▶ **TASK TO COMPLETE**: The result should be a verbatim copy of the whole listing.

▶ **INPUT**:
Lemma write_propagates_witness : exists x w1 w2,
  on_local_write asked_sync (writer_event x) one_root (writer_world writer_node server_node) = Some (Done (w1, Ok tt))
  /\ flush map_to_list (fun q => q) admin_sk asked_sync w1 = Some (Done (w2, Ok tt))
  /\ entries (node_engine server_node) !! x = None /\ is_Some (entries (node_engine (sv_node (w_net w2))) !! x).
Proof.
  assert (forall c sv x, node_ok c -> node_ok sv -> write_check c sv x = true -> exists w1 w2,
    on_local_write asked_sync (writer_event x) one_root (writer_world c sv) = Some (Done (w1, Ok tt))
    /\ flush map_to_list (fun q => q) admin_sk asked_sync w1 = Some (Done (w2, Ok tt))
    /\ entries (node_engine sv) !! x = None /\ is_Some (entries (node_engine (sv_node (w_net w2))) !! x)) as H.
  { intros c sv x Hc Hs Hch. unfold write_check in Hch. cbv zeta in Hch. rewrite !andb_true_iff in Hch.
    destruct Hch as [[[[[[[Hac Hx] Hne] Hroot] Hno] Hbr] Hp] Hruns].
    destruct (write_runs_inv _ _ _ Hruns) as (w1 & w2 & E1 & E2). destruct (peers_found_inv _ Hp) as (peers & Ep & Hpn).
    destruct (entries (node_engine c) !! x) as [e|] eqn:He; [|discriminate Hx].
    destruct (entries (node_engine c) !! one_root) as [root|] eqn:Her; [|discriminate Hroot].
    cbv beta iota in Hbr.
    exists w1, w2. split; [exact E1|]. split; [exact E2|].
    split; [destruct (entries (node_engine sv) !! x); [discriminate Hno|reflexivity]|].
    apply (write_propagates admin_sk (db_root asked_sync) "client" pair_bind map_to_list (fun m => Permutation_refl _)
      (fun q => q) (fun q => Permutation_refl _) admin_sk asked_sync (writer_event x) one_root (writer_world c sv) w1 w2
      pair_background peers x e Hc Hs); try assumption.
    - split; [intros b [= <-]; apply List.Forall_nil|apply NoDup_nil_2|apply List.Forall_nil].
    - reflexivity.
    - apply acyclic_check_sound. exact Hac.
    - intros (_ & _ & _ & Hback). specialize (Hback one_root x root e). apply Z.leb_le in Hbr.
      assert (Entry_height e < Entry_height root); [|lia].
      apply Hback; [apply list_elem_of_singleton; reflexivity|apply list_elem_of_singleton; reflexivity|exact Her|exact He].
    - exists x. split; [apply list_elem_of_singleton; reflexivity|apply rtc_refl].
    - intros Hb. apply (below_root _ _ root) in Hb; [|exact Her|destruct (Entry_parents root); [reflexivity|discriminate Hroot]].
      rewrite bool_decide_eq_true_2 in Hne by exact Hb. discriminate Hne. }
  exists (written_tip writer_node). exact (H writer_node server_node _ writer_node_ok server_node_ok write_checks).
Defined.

▶ **RESPONSE BOX**:
Lemma write_propagates_witness : exists x w1 w2,
  on_local_write asked_sync (writer_event x) one_root (writer_world writer_node server_node) = Some (Done (w1, Ok tt))
  /\ flush map_to_list (fun q => q) admin_sk asked_sync w1 = Some (Done (w2, Ok tt))
  /\ entries (node_engine server_node) !! x = None /\ is_Some (entries (node_engine (sv_node (w_net w2))) !! x).
Proof.
  assert (forall c sv x, node_ok c -> node_ok sv -> write_check c sv x = true -> exists w1 w2,
    on_local_write asked_sync (writer_event x) one_root (writer_world c sv) = Some (Done (w1, Ok tt))
    /\ flush map_to_list (fun q => q) admin_sk asked_sync w1 = Some (Done (w2, Ok tt))
    /\ entries (node_engine sv) !! x = None /\ is_Some (entries (node_engine (sv_node (w_net w2))) !! x)) as H.
  { intros c sv x Hc Hs Hch. unfold write_check in Hch. cbv zeta in Hch. rewrite !andb_true_iff in Hch.
    destruct Hch as [[[[[[[Hac Hx] Hne] Hroot] Hno] Hbr] Hp] Hruns].
    destruct (write_runs_inv _ _ _ Hruns) as (w1 & w2 & E1 & E2). destruct (peers_found_inv _ Hp) as (peers & Ep & Hpn).
    destruct (entries (node_engine c) !! x) as [e|] eqn:He; [|discriminate Hx].
    destruct (entries (node_engine c) !! one_root) as [root|] eqn:Her; [|discriminate Hroot].
    cbv beta iota in Hbr.
    exists w1, w2. split; [exact E1|]. split; [exact E2|].
    split; [destruct (entries (node_engine sv) !! x); [discriminate Hno|reflexivity]|].
    apply (write_propagates admin_sk (db_root asked_sync) "client" pair_bind map_to_list (fun m => Permutation_refl _)
      (fun q => q) (fun q => Permutation_refl _) admin_sk asked_sync (writer_event x) one_root (writer_world c sv) w1 w2
      pair_background peers x e Hc Hs); try assumption.
    - split; [intros b [= <-]; apply List.Forall_nil|apply NoDup_nil_2|apply List.Forall_nil].
    - reflexivity.
    - apply acyclic_check_sound. exact Hac.
    - intros (_ & _ & _ & Hback). specialize (Hback one_root x root e). apply Z.leb_le in Hbr.
      assert (Entry_height e < Entry_height root); [|lia].
      apply Hback; [apply list_elem_of_singleton; reflexivity|apply list_elem_of_singleton; reflexivity|exact Her|exact He].
    - exists x. split; [apply list_elem_of_singleton; reflexivity|apply rtc_refl].
    - intros Hb. apply (below_root _ _ root) in Hb; [|exact Her|destruct (Entry_parents root); [reflexivity|discriminate Hroot]].
      rewrite bool_decide_eq_true_2 in Hne by exact Hb. discriminate Hne. }
  exists (written_tip writer_node). exact (H writer_node server_node _ writer_node_ok server_node_ok write_checks).
Defined.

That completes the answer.